In the new, confrontational climate of U.S.-Japanese relations established by President Clinton, "I'm sure these kinds of disputes are going to be raised more and more," says Mark Foster, a Portland (Ore.) technology attorney and former U.S. legal counsel in Tokyo. "It's only a matter of time before the Clinton team takes these up." Indeed, many American trade experts consider Japan's long delays in granting patents a nontariff barrier. The U.S. Trade Representative's Office says it is studying the patent disputes with the possibility of raising the issue in bilateral talks. And Clinton just nominated an aggressive advocate of patent and copyright enforcement, Bruce Lehman, 47, as commissioner of patents and trademarks.

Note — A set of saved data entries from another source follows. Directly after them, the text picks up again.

Lemma tests_pin base res name : ¬ is_hidden name → is_Some (pin_source (mkCtx (mkCode [] 0 true ∅ 0) outside 0 [] None) res name) →
  tests base (compile_pattern_test_tracked (mkPattern res false (PPin name)) base) (λ v, w ← pin res name; equal v w).
Proof.
  intros Hn [read Hread]. assert (∀ c, locals_outside c = outside → pin_source c res name = Some read) as Hsource.
  { intros c Hc. unfold pin_source in *. rewrite Hc. cbn in Hread. unfold locals_outside in Hread. cbn in Hread. by rewrite firstn_all in Hread. }
  intros c Hc. pose proof (Hsource c Hc) as Hr.
  assert (compile_pattern_test_tracked (mkPattern res false (PPin name)) base c =
    (j ← jump_if_false; mret [(j, base)]) (with_emitter c (emits [IDup; read; IEq] (emitter c)))) as ->.
  { cbn [compile_pattern_test_tracked]. unfold mbind at 1 2 3, compile_bind at 1 2 3, emit at 1, changed at 1, look, tried.
    change (pin_source (id (with_emitter c (emit_code IDup (emitter c)))) res name) with (pin_source c res name). by rewrite Hr. }
  pose proof Hc as Hc0. revert Hc. apply (tests_jump base [IDup; read; IEq]).
  - intros e. unfold pin_source in Hr. unfold emits. cbn [foldl]. destruct (find_local _ name), (upvalue name), (value_def res); simplify_eq/=; done.
  - intros l Hl. lia.
  - intros l H. unfold not_bound in *. apply elem_of_cons in H as [?|[<-|[?|[]%elem_of_nil]%elem_of_cons]%elem_of_cons]; try done.
    unfold pin_source in Hr. destruct (find_local _ name), (upvalue name), (value_def res); simplify_eq/=.
  - intros v st Hst. rewrite run_cons. cbn [exec exec_at]. rewrite run_cons. cbn [exec].
    assert (exec_at read (v :: v :: st) = match pin res name with Some w => At (w :: v :: v :: st) | None => Confused end) as ->.
    { rewrite <-(ag_value _ Hst) by done. unfold pin_value, pin_source in *. rewrite Hc0 in Hr. destruct (find_local outside name) as [slot|] eqn:E.
      - injection Hr as <-. cbn. pose proof (ag_slots _ Hst name slot E). rewrite !slot_of_cons by (cbn; lia). done.
      - destruct (upvalue name); [by injection Hr as <-|]. destruct (value_def res); [by injection Hr as <-|done]. }
    destruct (pin res name) as [w|]; cbn [mbind option_bind]; [|by rewrite run_confused]. unfold run. cbn. destruct (equal v w); done.
Qed.

(** *** Alternatives *)

Lemma bind_facts l e : code (emit_code (IBind l) e) = code e ++ [IBind l] ∧ next_label (emit_code (IBind l) e) = next_label e ∧
  arriving (emit_code (IBind l) e) = arriving e.
Proof. cbn. by destruct (arriving e !! l). Qed.
Lemma bind_dead_arrived l e h : reachable e = false → arriving e !! l = Some h → reachable (emit_code (IBind l) e) = true ∧ height (emit_code (IBind l) e) = h.
Proof. intros Hr Ha. cbn. by rewrite Ha, Hr. Qed.
Lemma bind_not_arrived l e : arriving e !! l = None → reachable (emit_code (IBind l) e) = reachable e ∧ height (emit_code (IBind l) e) = height e.
Proof. intros Ha. cbn. by rewrite Ha. Qed.
Definition lands (names : list Symbol) (v : Val) (stk : list Val) (ends : list nat) (new : list Instr) (ws : list Val) (r : option Binds) : Prop :=
  match r with
  | None => run new (At (results ws v stk)) = Confused
  | Some b => ∃ ws', named_values names ws' b ∧
      (run new (At (results ws v stk)) = At (results ws' v stk) ∨ ∃ l, l ∈ ends ∧ run new (At (results ws v stk)) = To l (results ws' v stk))
  end.
Lemma alternatives_bind (test : Pattern → Compile (list (nat * nat))) (f : Pattern → Val → option bool) sub vars (g : Pattern → Val → option Binds) names s slots h alts : alts ≠ [] →
  (∀ p, p ∈ alts → tests outside pin 0 (test p) (f p) ∧ binds_as on_top (vars p) (of_top (g p)) (sub p) ∧ ∀ name, name ∈ names → name ∈ vars p) →
  ∀ c, binding c → ∃ e' ends new, bind_alternatives test sub s names slots (length (locals c)) h alts c = Done ends (with_emitter c e') ∧ steps (emitter c) e' new ∧
    (∀ l, l ∈ ends → next_label (emitter c) ≤ l < next_label e') ∧
    (reachable (emitter c) = true → height (emitter c) = h → level e' h ∧ (∀ l, l ∈ ends → arrives_at e' l h) ∧ (reachable e' = true ∨ ∃ l, l ∈ ends ∧ arrives e' l)) ∧
    ∀ stk v ws, Agrees stk → s = length stk → slots = seq (S (length stk)) (length names) → h = length (results ws v stk) → length ws = length names →
      reachable (emitter c) = true → height (emitter c) = h → lands names v stk ends new ws (chosen (λ p, f p v) (λ p, g p v) alts).
Proof.
  induction alts as [|alt alts IH]; [done|]. intros _ Halts c Hc. destruct (Halts alt ltac:(left)) as (Htest & Hsub & Hvars).
  set (c0 := with_emitter c (emit_code (IGetLocal s) (emitter c))).
  assert (binding c0) as Hc0 by (by destruct Hc).
  assert (∀ stk v ws, s = length stk → exec_at (IGetLocal s) (results ws v stk) = At (v :: results ws v stk)) as Hget.
  { intros stk v ws ->. cbn [exec_at]. by rewrite slot_of_value. }
  assert (∀ stk v ws, Agrees stk → Agrees (results ws v stk)) as Hagrees.
  { intros stk v ws Hst. unfold results. by apply agrees_push, (agrees_push _ _ [v]). }
  destruct alts as [|alt2 alts].
  - destruct (bind_into_binds PatternPanics (sub alt) (vars alt) (g alt) names slots h c0 Hsub Hvars Hc0) as (e2 & new & E & St & Live & X). cbn [c0 emitter with_emitter locals] in *.
    exists e2, [], (IGetLocal s :: new). split_and!.
    + unfold bind_into, mbind, compile_bind in E. cbn [bind_alternatives]. unfold mbind, compile_bind, emit, changed, mret, compile_ret. fold c0.
      destruct (with_pattern_floor (sub alt) c0) as [? c1|]; [|done]. destruct (copy_names PatternPanics names slots c1) as [? c2|]; [|done]. destruct (pop_down_to h c2) as [? c3|]; [|done].
      by rewrite E.
    + destruct St as [N W D K C B]. split; [exact N|exact W|exact D|exact K|rewrite C; cbn; by rewrite <-app_assoc|].
      intros l [H|H]%elem_of_cons; [done|by apply B].
    + intros l []%elem_of_nil.
    + intros Hr Hh. destruct (Live Hr) as [Hr2 Hh2]; [cbn; lia|]. split_and!; [by intros _|intros l []%elem_of_nil|by left].
    + intros stk v ws Hst Hs Hslots Hh Hlen Hr Hheight. unfold lands. cbn [chosen]. rewrite run_cons. cbn [exec]. rewrite Hget by done.
      specialize (X stk v ws (agrees_push _ _ [v] _ Hst) Hslots Hh Hlen Hr ltac:(cbn; lia)). destruct (g alt v) as [b|]; [|done]. destruct X as (ws' & H1 & H2). exists ws'. split; [done|by left].
  - destruct (Htest c0 (bi_outside _ Hc0) (bi_labelled _ Hc0)) as (c1 & F & E1 & T). pose proof T as [R1 N1 W1 G1 O1 L1 D1 K1 (new1 & C1 & B1 & X1)].
    assert (binding c1) as Hc1 by (rewrite R1; destruct Hc; split; [done|done|done|exact W1]).
    assert (locals c1 = locals c) as Hloc by (by rewrite R1).
    destruct (bind_into_binds PatternPanics (sub alt) (vars alt) (g alt) names slots h c1 Hsub Hvars Hc1) as (e2 & new2 & E2 & St2 & Live2 & X2).
    destruct (failures_land 0 _ c0 c1 F e2 new2 T (bi_labelled _ Hc0) St2) as (C4 & N4 & W4 & A4 & L4 & D4).
    set (done_ := next_label e2) in *. set (e3 := jumped e2) in *. set (e4 := emits (trampolines F 0) e3) in *.
    set (e5 := emit_code IPop e4). set (c5 := with_emitter c e5).
    assert (binding c5) as Hc5 by (destruct Hc; split; [done|done|done|exact W4]).
    destruct (IH ltac:(done) (λ p Hp, Halts p ltac:(by right)) c5 Hc5) as (e' & ends & new & E & St & Hends & Live & X). clear IH.
    cbn [c0 c5 emitter with_emitter locals] in *.
    exists e', (done_ :: ends), (IGetLocal s :: new1 ++ new2 ++ (jump_code e2 ++ trampolines F 0) ++ IPop :: new).
    assert (arriving e3 = if reachable e2 then <[done_ := height e2]> (arriving e2) else arriving e2) as A3 by (apply jump_arriving, (st_labelled _ _ _ St2), W1).
    assert (next_label e5 = S done_ ∧ arriving e5 = arriving e3 ∧ reachable e5 = reachable e4 ∧ height e5 = pred (height e4) ∧ code e5 = code e4 ++ [IPop]) as (N5 & A5 & R5 & H5 & C5)
      by (by split_and!).
    pose proof (st_next _ _ _ St2) as N2. fold done_ in N2. pose proof (st_next _ _ _ St) as N'. rewrite N5 in N'. cbn [next_label emit_code] in N1.
    assert (next_label (emitter c) ≤ next_label (emitter c1)) as N01 by exact N1.
    assert (∀ l, l < done_ → arriving e' !! l = arriving e2 !! l) as Hsame.
    { intros l Hl. rewrite (st_old _ _ _ St) by lia. rewrite A5, A3. destruct (reachable e2); [|done]. by rewrite lookup_insert_ne by lia. }
    split_and!.
    + change (bind_alternatives test sub s names slots (length (locals c)) h (alt :: alt2 :: alts) c) with
        ((fails ← test alt; with_pattern_floor (sub alt);; copy_names PatternPanics names slots;; pop_down_to h;; truncate_locals (length (locals c));;
          done ← jump; emit_trampolines fails 0;; emit IPop;; more ← bind_alternatives test sub s names slots (length (locals c)) h (alt2 :: alts); mret (done :: more)) c0).
      unfold bind_into in E2. rewrite Hloc in E2. unfold mbind, compile_bind in E2 |- *. rewrite E1.
      destruct (with_pattern_floor (sub alt) c1) as [? x1|]; [|done]. destruct (copy_names PatternPanics names slots x1) as [? x2|]; [|done].
      destruct (pop_down_to h x2) as [? x3|]; [|done]. rewrite E2, jump_is, emit_trampolines_is. cbn [emitter with_emitter]. fold done_ e3 e4.
      unfold emit, changed. cbn [emitter with_emitter]. fold e5. rewrite !with_emitter_twice.
      rewrite R1, with_emitter_twice. unfold c0. rewrite with_emitter_twice. fold c5. by rewrite E.
    + split.
      * lia.
      * intros _. apply (st_labelled _ _ _ St W4).
      * intros Hd. destruct (D4 Hd) as [Hr4 Ha4], (st_dead _ _ _ St Hr4) as [? Ha']. split; [done|]. rewrite Ha'. change (arriving e5) with (arriving e4). by rewrite Ha4.
      * intros l Hl. rewrite Hsame by lia. rewrite (st_old _ _ _ St2) by lia. by apply K1.
      * rewrite (st_code _ _ _ St), C5, C4, (st_code _ _ _ St2), C1. cbn. by rewrite <-!app_assoc.
      * intros l [H|[H|[H|[[H|H]%elem_of_app|[H|H]%elem_of_cons]%elem_of_app]%elem_of_app]%elem_of_app]%elem_of_cons; try done.
        -- by apply B1.
        -- apply (st_binds _ _ _ St2) in H. lia.
        -- by apply in_jump_code in H.
        -- apply in_trampolines in H. apply list_elem_of_fmap in H as ([l' d'] & -> & H). apply G1 in H. cbn in *. lia.
        -- apply (st_binds _ _ _ St) in H. lia.
    + intros l [->|H%Hends]%elem_of_cons; lia.
    + intros Hr Hh. destruct (L1 Hr) as (Hr1 & Hh1 & _). cbn in Hh1. destruct (Live2 Hr1) as [Hr2 Hh2]; [lia|]. destruct (L4 Hr) as [Hlev _].
      assert (arriving e' !! done_ = Some h) as Hdone by (rewrite (st_old _ _ _ St), A5, A3, Hr2, lookup_insert_eq by lia; by rewrite Hh2).
      assert (right' : ∃ l, l ∈ done_ :: ends ∧ arrives e' l) by (exists done_; split; [left|by eexists]).
      destruct (reachable e4) eqn:Er.
      * destruct (Live Er) as (I1 & I2 & _); [cbn; rewrite Hlev by done; cbn; lia|]. split_and!; [done| |by right].
        intros l [->|Hl]%elem_of_cons; [intros a Ha; congruence|by apply I2].
      * destruct (st_dead _ _ _ St Er) as [Hd Ha']. split_and!; [intros ?; congruence| |by right].
        intros l [->|Hl]%elem_of_cons; intros a Ha; [congruence|]. rewrite Ha' in Ha. assert (arrives e5 l) as H%W4 by (by exists a). apply Hends in Hl. lia.
    + intros stk v ws Hst Hs Hslots Hh Hlen Hr Hheight. unfold lands. change (run (IGetLocal s :: ?l) ?st) with (run l (exec st (IGetLocal s))). cbn [exec].
      rewrite (Hget stk v ws Hs). destruct (L1 Hr) as (Hr1 & Hh1 & _). cbn in Hh1. specialize (X1 v (results ws v stk) Hr (Hagrees stk v ws Hst)). destruct (Live2 Hr1) as [Hr2 _]; [lia|].
      specialize (X2 stk v ws (agrees_push _ _ [v] _ Hst) Hslots Hh Hlen Hr1 ltac:(lia)).
      change (chosen (λ p, f p v) (λ p, g p v) (alt :: alt2 :: alts)) with (t ← f alt v; if t : bool then g alt v else chosen (λ p, f p v) (λ p, g p v) (alt2 :: alts)).
      unfold leads in X1. destruct (f alt v) as [[|]|]; cbn [mbind option_bind].
      * rewrite run_app, X1, run_app. destruct (g alt v) as [b|]; [|by rewrite X2, run_confused]. destruct X2 as (ws' & Hn & Hrun). exists ws'. split; [done|]. right.
        exists done_. split; [left|]. rewrite Hrun, run_app, run_app, (run_jump e2) by done. fold done_. rewrite run_past; [rewrite run_cons; cbn [exec]; apply run_past|].
        -- eapply binds_from_past; [exact (st_binds _ _ _ St)|lia].
        -- intros H%in_trampolines. apply list_elem_of_fmap in H as ([l' d'] & El & H). cbn in El. apply G1 in H. lia.
      * destruct X1 as (l & d & subs & Hin & Hlen' & Hrun & Ha). pose proof (G1 l d Hin) as [Hl Hd].
        assert (run (new1 ++ new2 ++ (jump_code e2 ++ trampolines F 0) ++ IPop :: new) (At (v :: results ws v stk)) = run new (At (results ws v stk))) as ->.
        { rewrite run_app, Hrun, run_app, run_past by (eapply binds_from_past; [exact (st_binds _ _ _ St2)|lia]).
          rewrite run_app, run_app, run_past_jump. by rewrite (run_trampolines 0 F l d). }
        destruct (L4 Hr) as [Hlev Hreach]. assert (reachable e4 = true) as Hr4 by (apply Hreach; exists l, d; split; [done|]; eexists; by apply Ha).
        specialize (X stk v ws Hst Hs Hslots Hh Hlen Hr4). rewrite H5, Hlev in X by done. specialize (X ltac:(cbn; lia)). unfold lands in X.
        destruct (chosen _ _ _) as [b|]; [|done]. destruct X as (ws' & Hn & [Hrun'|(l' & Hl' & Hrun')]); exists ws'; (split; [done|]); [by left|right].
        exists l'. split; [by right|done].
      * by rewrite run_app, X1, run_confused.
Qed.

LESS RED TAPE. The patent wars go to the heart of U.S.-Japanese relations. Facing growing costs, big companies in both countries are pooling technology. Collaborations such as the chip partnership of Texas Instruments and Hitachi, AT&T and NEC, and of IBM, Toshiba, and Siemens reduce licensing burdens and make it easier for the partners to strike bargains because they can negotiate groups of patents. By raising the cost of infringement, patent battles have hastened the rush to cross-licensing and alliances. But they've also sown mistrust, making most high-tech alliances less productive than they might be otherwise.
At the same time, the patent battles close doors to dozens of smaller companies that lack the money to fight drawn-out court battles and don't possess the technological assets with which to barter. Says Jerry Rogers, president of chipmaker Cyrix Corp. in Richardson, Tex.: "If Intel had to pay the kind of price [in litigation] that we have to pay, there wouldn't be an Intel today." The patent clashes also add to overall costs of making goods. "Companies putting out good, cheap products are getting dragged down, and the additional cost will land mn consumers," says Hisao Yuasa, general manager of the legal office at Ricoh Co. in Tokyo.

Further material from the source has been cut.